- [WHAT YOU WILL DO]:
Would you write out, word for word, each line of the records below from the top through the one holding "(forall c, In"?

*** Opening of DATASET CONTENT ***

(** Reading returns exactly on well-shaped states. *)
Lemma value_returns (symbolic : bool) (s : State) :
  (exists d, fst (value symbolic s) = Ret d) <-> shape_ok s = true.
Proof.
  induction s as [s IH] using State_substates_ind.
  destruct s as [i n d v lf y]. unfold substates in IH. cbn [is_leaf _value] in IH.
  destruct lf.
  - cbn [shape_ok orb]. split; [reflexivity|]. intros _. cbn [value].
    destruct symbolic; [|eexists; reflexivity].
    destruct (to_casadi_symbolic _). eexists. reflexivity.
  - assert (Hcont : forall tuple l,
               (forall c, In c (states_of l) ->
                          (exists d0, fst (value symbolic c) = Ret d0) <-> shape_ok c = true) ->
               (exists d0, fst (value symbolic (mkState i n d (container tuple l) false y))
                           = Ret d0)
               <-> shape_ok (mkState i n d (container tuple l) false y) = true);
      [|destruct v as [|z|l|st|l];
        try (cbn [fst snd iter_error value shape_ok orb];
             split; [intros [d0 H]; discriminate|discriminate]);
        [apply (Hcont false l IH)|apply (Hcont true l IH)]].
    clear IH v. intros tuple l IH.
    rewrite value_hier, shape_ok_hier.
    assert (G : (exists ds, fst (value_each symbolic l) = Ret ds)
                <-> forallb (fun x => match x with
                                      | VState c => shape_ok c
                                      | _ => false
                                      end) l = true).
    { induction l as [|x l IHl]; [cbn; split; eauto|].
      destruct x as [|z|l0|c|t'];
        try (cbn [value_each forallb fst andb];
             split; [intros [ds H]; discriminate|discriminate]).
      pose proof (IH c (or_introl eq_refl)) as Hc.
      pose proof (IHl (fun c' Hc' => IH c' (or_intror Hc'))) as Hl. clear IH IHl.
      cbn [value_each forallb]. destruct (value symbolic c) as [rc c']. cbn [fst] in Hc.
      destruct rc as [x|e].
      - destruct (value_each symbolic l) as [rs l'']. cbn [fst] in *. split.
        + intros [ds H]. destruct rs as [xs|e]; [|discriminate].
          apply andb_true_iff. split; [apply Hc; eauto|apply Hl; eauto].
        + intros H. apply andb_true_iff in H as [_ H]. apply Hl in H as [ds ->].
          cbn [bind]. eauto.
      - cbn [fst]. split; [intros [ds H]; discriminate|].
        intros H. apply andb_true_iff in H as [H _]. apply Hc in H as [d0 H].
        discriminate. }
    clear IH. destruct (value_each symbolic l) as [r l']. cbn [fst] in *. split.
    + intros [d0 H]. destruct r as [ds|e]; [|discriminate]. apply G. eauto.
    + intros H. apply G in H as [ds ->]. cbn [bind]. eauto.
Qed.
Lemma argument_step_keeps (P : string -> Prop) claim premises tag raw :
  (forall cleaned item, Common.list_item cleaned = Some item -> P item) ->
  PyStr.strip claim = claim -> Forall P premises ->
  let '(claim', premises', _) := argument_step (claim, premises, tag) raw in
  PyStr.strip claim' = claim' /\ Forall P premises'.
Proof.
  intros HP Hclaim Hpremises. unfold argument_step.
  destruct (PyStr.startswith "Claim:" _);
    [split; [apply strip_idempotent|done]|].
  destruct (PyStr.startswith "Premises:" _); [done|].
  destruct tag; try done.
  destruct (PyStr.is_empty _); [done|].
  destruct (Common.list_item _) as [premise|] eqn:E; [|done].
  split; [done|]. apply Forall_app. split; [done|].
  constructor; [|constructor]. eapply HP, E.
Qed.

Lemma parse_argument_keeps (P : string -> Prop) text :
  (forall cleaned item, Common.list_item cleaned = Some item -> P item) ->
  PyStr.strip (QA.pa_claim (QA._parse_argument text))
    = QA.pa_claim (QA._parse_argument text)
  /\ Forall P (QA.pa_premises (QA._parse_argument text)).
Proof.
  intros HP. rewrite parse_argument_fold.
  assert (forall lines state,
            (let '(c, ps, _) := state in PyStr.strip c = c /\ Forall P ps) ->
            let '(c, ps, _) := foldl argument_step state lines in
            PyStr.strip c = c /\ Forall P ps) as Hfold.
  { induction lines as [|raw lines IH]; intros [[c ps] tag] Hst; cbn [foldl];
      [exact Hst|].
    apply IH. destruct Hst as [Hc Hps].
    apply (argument_step_keeps P c ps tag raw HP Hc Hps). }
  specialize (Hfold (PyStr.split "010"%char text)
                (EmptyString, [], QA.NoSection)).
  destruct (foldl argument_step _ _) as [[c ps] tag]. cbn.
  apply Hfold. split; [reflexivity|constructor].
Qed.



(** ** A list written and read back *)

Lemma string_app_assoc a b c : (a +:+ b) +:+ c = a +:+ (b +:+ c).
Proof.
  induction a as [|x a IH]; [reflexivity|].
  now rewrite !string_app_cons, IH.
Qed.

Lemma contains_app sep a b :
  PyStr.contains sep (a +:+ b) = PyStr.contains sep a || PyStr.contains sep b.
Proof.
  induction a as [|x a IH]; [reflexivity|].
  rewrite string_app_cons. cbn [PyStr.contains]. rewrite IH.
  now rewrite orb_assoc.
Qed.

Lemma split1_last_at_sep sep a b :
  PyStr.contains sep a = false ->
  PyStr.split1_last sep (a +:+ String sep b) = b.
Proof.
  induction a as [|x a IH].
  - intros _. rewrite string_app_nil_l. cbn [PyStr.split1_last].
    now rewrite Ascii.eqb_refl.
  - rewrite string_app_cons. cbn [PyStr.contains PyStr.split1_last].
    intros [Hx Ha]%orb_false_iff. rewrite Hx.
    rewrite contains_app. cbn [PyStr.contains].
    rewrite Ascii.eqb_refl, orb_true_r. auto.
Qed.

Lemma split_concat sep lines :
  Forall (fun line => PyStr.contains sep line = false) lines ->
  lines <> [] ->
  PyStr.split sep (String.concat (String sep EmptyString) lines) = lines.
Proof.
  induction 1 as [|line lines Hline Hlines IH]; [done|]. intros _.
  destruct lines as [|next lines].
  - cbn [String.concat]. now apply split_without_sep.
  - change (String.concat (String sep "") (line :: next :: lines))
      with (line +:+ String sep (String.concat (String sep "") (next :: lines))).
    rewrite split_at_sep by done. now rewrite IH.
Qed.

(** The decimal digits of [str(i)]. *)
Lemma digits_have_no char :
  PyStr.isdigit char = false ->
  forall d, PyStr.contains char (NilEmpty.string_of_uint d) = false.
Proof.
  intros Hchar.
  assert (forall c, PyStr.isdigit c = true -> Ascii.eqb c char = false) as Hne.
  { intros c Hc. destruct (Ascii.eqb_spec c char) as [->|]; congruence. }
  induction d; cbn [NilEmpty.string_of_uint PyStr.contains]; [done|..];
    rewrite IHd, Hne; reflexivity.
Qed.

Lemma of_nat_head i :
  exists c s, PyStr.of_nat i = String c s
              /\ PyStr.isdigit c = true /\ PyStr.isspace c = false.
Proof.
  unfold PyStr.of_nat. pose proof (to_uint_not_Nil i) as H.
  destruct (Nat.to_uint i); [done|..]; cbn; eauto.
Qed.

Lemma plain_item_parts item :
  plain_item item ->
  exists c s,
    item = String c s
    /\ PyStr.isspace c = false
    /\ Ascii.eqb c "-"%char = false
    /\ PyStr.rstrip_with PyStr.isspace item = item.
Proof.
  intros (Hne & [Hl Hr]%strip_fixed_parts & Hdash & _).
  destruct item as [|c s]; [discriminate Hne|]. exists c, s.
  split; [done|]. split; [|split; [|done]].
  - pose proof (lstrip_head PyStr.isspace (String c s)) as H.
    now rewrite Hl in H.
  - unfold PyStr.startswith in Hdash. cbn [String.prefix] in Hdash.
    destruct (ascii_dec "-"%char c) as [<-|Hn]; [destruct s; discriminate|].
    apply Ascii.eqb_neq. congruence.
Qed.

Lemma strip_plain prefix item :
  match prefix with
  | EmptyString => False
  | String c _ => PyStr.isspace c = false
  end ->
  plain_item item ->
  PyStr.strip (prefix +:+ item) = prefix +:+ item.
Proof.
  intros Hprefix (c & s & -> & _ & _ & Hr)%plain_item_parts.
  unfold PyStr.strip. destruct prefix as [|x prefix]; [done|].
  rewrite (lstrip_fixed _ (String x prefix +:+ String c s)).
  - now apply rstrip_app.
  - now rewrite string_app_cons.
Qed.

Lemma list_item_tail item :
  plain_item item ->
  PyStr.strip (PyStr.lstrip_dash_space (PyStr.strip (String " "%char item)))
  = item.
Proof.
  intros Hitem. pose proof Hitem as (Hne & Hstrip & _).
  pose proof Hitem as (c & s & -> & Hspace & Hdash & _)%plain_item_parts.
  assert (PyStr.strip (String " "%char (String c s)) = String c s) as ->.
  { unfold PyStr.strip in *.
    change (PyStr.lstrip_with PyStr.isspace (String " "%char (String c s)))
      with (PyStr.lstrip_with PyStr.isspace (String c s)).
    exact Hstrip. }
  unfold PyStr.lstrip_dash_space. cbn [PyStr.lstrip_with].
  rewrite Hdash.
  assert (Ascii.eqb c " "%char = false) as ->.
  { destruct (Ascii.eqb_spec c " "%char) as [->|]; [discriminate|done]. }
  exact Hstrip.
Qed.

Lemma numbered_line_item i item :
  plain_item item ->
  item_of_line (PyStr.of_nat i +:+ ". " +:+ item) = Some item.
Proof.
  intros Hitem. pose proof Hitem as (Hne & _).
  destruct (of_nat_head i) as (c & s & Hi & Hdigit & Hspace).
  unfold item_of_line.
  rewrite <- string_app_assoc.
  rewrite strip_plain; [|rewrite Hi; exact Hspace|done].
  rewrite string_app_assoc.
  assert (PyStr.is_empty (PyStr.of_nat i +:+ ". " +:+ item) = false) as ->
    by now rewrite Hi.
  unfold Common.list_item.
  assert (PyStr.head_isdigit (PyStr.of_nat i +:+ ". " +:+ item) = true) as ->
    by (rewrite Hi; exact Hdigit).
  cbn [orb].
  change (PyStr.of_nat i +:+ ". " +:+ item)
    with (PyStr.of_nat i +:+ String "."%char (String " "%char item)).
  rewrite contains_app. cbn [PyStr.contains]. rewrite Ascii.eqb_refl.
  rewrite orb_true_r.
  rewrite split1_last_at_sep by (apply digits_have_no; reflexivity).
  rewrite list_item_tail by done. now rewrite Hne.
Qed.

*** Close of DATASET CONTENT ***

- [RESULT OF THE EXERCISE]:
(** Reading returns exactly on well-shaped states. *)
Lemma value_returns (symbolic : bool) (s : State) :
  (exists d, fst (value symbolic s) = Ret d) <-> shape_ok s = true.
Proof.
  induction s as [s IH] using State_substates_ind.
  destruct s as [i n d v lf y]. unfold substates in IH. cbn [is_leaf _value] in IH.
  destruct lf.
  - cbn [shape_ok orb]. split; [reflexivity|]. intros _. cbn [value].
    destruct symbolic; [|eexists; reflexivity].
    destruct (to_casadi_symbolic _). eexists. reflexivity.
  - assert (Hcont : forall tuple l,
               (forall c, In c (states_of l) ->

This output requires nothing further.